A piece in today’s Washington Post offers succinct answers. As described by the Post, the president’s surprising comments sounded “more like a 2007 campaign speech than the words of someone who has been U.S. president for four-plus years.”
Amy Davidson of the New Yorker said Obama “spoke as if he had happened upon the place, like a bystander.”
The president acknowledged that Gitmo is a waste of taxpayer money — to the tune of $800 million a year — and has had a damaging effect on American foreign policy.
According to the Post, the biggest issue preventing the detention center from closing is the inability of the White House, Congress and foreign governments to come to an agreement about where to put the detainees.
The 166 detainees can leave the center through one of four different routes: a civilian trial, a military tribunal, a foreign country’s prison system, or freedom. But according to the Post, civilian trials and military tribunals have been blocked by Congress, which passed legislation barring the federal government from funding trials for Guantanamo detainees or buying a prison in the U.S. to house them.
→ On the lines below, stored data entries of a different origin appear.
Lemma terminal_session_holds_back_witness :
  let after :=
    (terminal_session demo_workspace demo_shell demo_schedule empty_world).2 in
  terminal_written after = ["Loading workspace..." +:+ newline] ∧
  output_queue after = ["$ "; "ready"; "> "] ∧
  input_written after
    = ["cd " +:+ dquote +:+ "demo" +:+ dquote +:+ " && clear" +:+ newline;
       "npm start" +:+ newline] ∧
  files after = ∅.
Proof.
  exact (terminal_session_holds_back demo_workspace demo_shell demo_schedule
           empty_world (conj eq_refl eq_refl)).
Defined.

(** X10. A session on a fresh terminal and shell that gets past the await
    leaves the terminal mounted, with the sink for the shell output and
    one listener for typed data and no other; a session that is still
    waiting for [prepare] has installed nothing. *)
Theorem terminal_session_wiring (workspace : Workspace)
    (env : WorkspaceShell) (schedule : Schedule) (w : World)
    (Hfresh : fresh w) :
  let after := (terminal_session workspace env schedule w).2 in
  if resumes (prepare_done w) schedule then wired after else fresh after.
Proof.
  destruct w as [cs fs pd q sink listeners].
  destruct Hfresh as [Hsink Hlisteners]. simpl in Hsink, Hlisteners. subst.
  cbn zeta. rewrite terminal_session_world. cbn [snd prepare_done].
  by destruct (resumes pd schedule).
Qed.

Lemma terminal_session_wiring_witness :
  wired (terminal_session demo_workspace demo_shell demo_schedule
           empty_world).2.
Proof.
  exact (terminal_session_wiring demo_workspace demo_shell demo_schedule
           empty_world (conj eq_refl eq_refl)).
Defined.

(** X11. From the start of a session to a drained pipe.  When a session on
    a fresh terminal and shell has got past the await and the pipe has
    then read the queue empty, the terminal shows, after what it showed
    before: the loading line, then every chunk the shell has emitted, those
    from before the mount first, unchanged and in order.  The shell input
    has received the [cd] line, the command if there is one, and then what
    was typed after the mount, and nothing that was typed before. *)
Theorem terminal_session_end_to_end (workspace : Workspace)
    (env : WorkspaceShell) (schedule : Schedule) (w : World)
    (stimuli : list Stimulus)
    (Hfresh : fresh w)
    (Hresumes : resumes (prepare_done w) schedule = true) :
  let after := (terminal_session workspace env schedule w).2 in
  let later := deliver stimuli after in
  let drained :=
    deliver (replicate (length (output_queue later)) PipeRead) later in
  terminal_written drained
    = terminal_written w ++ ["Loading workspace..." +:+ newline] ++
      output_queue w ++ emitted (seen (prepare_done w) env schedule) ++
      emitted stimuli ∧
  output_queue drained = [] ∧
  input_written later
    = input_written w ++
      ["cd " +:+ dquote +:+ name workspace +:+ dquote +:+ " && clear"
       +:+ newline] ++
      (if truthy (command env)
       then [template (command env) +:+ newline] else []) ++
      typed stimuli.
Proof.
  cbn zeta.
  set (after := (terminal_session workspace env schedule w).2).
  assert (wired after) as Hwired.
  { pose proof (Hw := terminal_session_world workspace env schedule
                        (calls w) (files w) (prepare_done w) (output_queue w)).
    destruct w as [cs fs pd q sink listeners].
    destruct Hfresh as [Hsink Hlisteners]. simpl in Hsink, Hlisteners. subst.
    simpl in Hw, Hresumes. unfold after. rewrite Hw, Hresumes. done. }
  assert (terminal_written after
            = terminal_written w ++ ["Loading workspace..." +:+ newline] ∧
          output_queue after
            = output_queue w ++ emitted (seen (prepare_done w) env schedule) ∧
          input_written after
            = input_written w ++
              ["cd " +:+ dquote +:+ name workspace +:+ dquote +:+ " && clear"
               +:+ newline] ++
              (if truthy (command env)
               then [template (command env) +:+ newline] else []))
    as (Hterm & Hqueue & Hinput).
  { destruct w as [cs fs pd q sink listeners].
    destruct Hfresh as [Hsink Hlisteners]. simpl in Hsink, Hlisteners. subst.
    simpl in Hresumes. unfold after. rewrite terminal_session_world, Hresumes.
    unfold terminal_written, input_written.
    cbn [snd calls output_queue prepare_done]. rewrite !omap_app.
    destruct (truthy (command env)); by simpl. }
  destruct (deliver_wired stimuli after Hwired) as (Hlater & Hout & Hin).
  destruct (drain_wired (deliver stimuli after) Hlater) as [Hq Hdrained].
  split; [|split; [exact Hq|]].
  - rewrite Hdrained, Hout, Hterm, Hqueue. by rewrite <- !app_assoc.
  - rewrite Hin, Hinput. by rewrite <- !app_assoc.
Qed.

Lemma terminal_session_end_to_end_witness :
  let after :=
    (terminal_session demo_workspace demo_shell demo_schedule empty_world).2 in
  let later := deliver [TerminalData "ls"; ShellEmit "a.ts"; PipeRead] after in
  let drained :=
    deliver (replicate (length (output_queue later)) PipeRead) later in
  terminal_written drained
    = ["Loading workspace..." +:+ newline; "$ "; "ready"; "> "; "a.ts"] ∧
  output_queue drained = [] ∧
  input_written later
    = ["cd " +:+ dquote +:+ "demo" +:+ dquote +:+ " && clear" +:+ newline;
       "npm start" +:+ newline; "ls"].
Proof.
  exact (terminal_session_end_to_end demo_workspace demo_shell demo_schedule
           empty_world [TerminalData "ls"; ShellEmit "a.ts"; PipeRead]
           (conj eq_refl eq_refl) eq_refl).
Defined.

End FurtherFacts.
(** A string without the separator of the cache key. *)
Fixpoint colon_free (s : string) : Prop :=
  match s with
  | EmptyString => True
  | String c rest => c ≠ ":"%char ∧ colon_free rest
  end.

(** [texts[i]], [undefined] out of range. *)
Definition text_at (texts : list text) (i : nat) : text := mjoin (texts !! i).


(** [texts[i]] is not served from the cache [c]. *)
Definition is_miss (c : gmap text embedding) (texts : list text) (i : nat) : bool :=
  match cache_get c (text_at texts i) with
  | Some _ => false
  | None => true
  end.


(** The requests for anchor embeddings that a pass over [indices] has to
    issue when it starts with the cache [c]: one batch, the five anchors of
    the set, for each index whose key is not in [c]. *)
Definition uncachedAnchorBatches (questionType : string) (sets : list AnchorSet)
    (c : gmap string (list embedding)) (indices : list nat) : list (list text) :=
  flat_map (λ i, match c !! cacheKey questionType i, sets !! i with
                 | None, Some anchorSet => [anchorsOf anchorSet]
                 | _, _ => []
                 end) indices.

(** The scorer of the examples, talking to the stub through the recorder. *)
Definition recordingScorer : SsrScorer (Recording StubProvider) :=
  new_SsrScorer {| o_provider := {| inner := Stub; calls := [] |};
                   o_anchorSets := None; o_epsilon := None; o_temperature := None |}.


(** The questions of a batch for which [scoreAnswer] succeeded, each with
    its result and its answer text, in the order of the entries; the scorer
    is threaded through the calls as the batch does. *)
Fixpoint scoredAnswers {P : Type} `{EmbeddingProvider P}
    (questionTypeMapping : option (gmap string string))
    (entries : list (string * string)) (this : SsrScorer P)
  : list (string * ScoredAnswer) :=
  match entries with
  | [] => []
  | (questionId, answer) :: rest =>
      match scoreAnswer (resolveQuestionType questionTypeMapping questionId) answer this with
      | (inr result, this') =>
          (questionId, {| result := result; answer := answer |})
            :: scoredAnswers questionTypeMapping rest this'
      | (inl _, this') => scoredAnswers questionTypeMapping rest this'
      end
  end.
The U.S. can choose the third route and send the detainees to a foreign country’s prison system, but that is only legal if the U.S. can be sure that the detainees won’t be tortured there. But that is nearly impossible guarantee given the countries from which the detainees originate, such as Yemen, where most of them come from.
Of the 166 detainees, 86 of them could actually be freed, since the U.S. government believes they can be safely released back into the world. But the government has nowhere to send them — their home country will not take them or might torture them, so the U.S. has to find an entirely different country to release them to.
After a recent study was released estimating that between 16 and 27 percent of released Gitmo detainees have participated in terrorism after leaving the facility, most American officials are not going to promise they will never return to extremism, which is a guarantee sought by Congress.
So after all of that, Obama’s hands seem to be tied, which explains his unusual statement yesterday.
“I’m going to go back at this,” he said. “I’ve asked my team to review everything that’s currently being done in Guantanamo, everything that we can do administratively, and I’m going to re-engage with Congress to try to make the case that this is not something that’s in the best interests of the American people.”
One reasonable option is for him to work with Yemen, the home country of a majority of the detainees and which says it’s working on a $11 million facility to house and rehabilitate them. But the Yemeni government is fairly unstable.
“I think for a lot of Americans, the notion is out of sight, out of mind,” Obama said Tuesday. “I’m going to go back at it because I think it’s important.”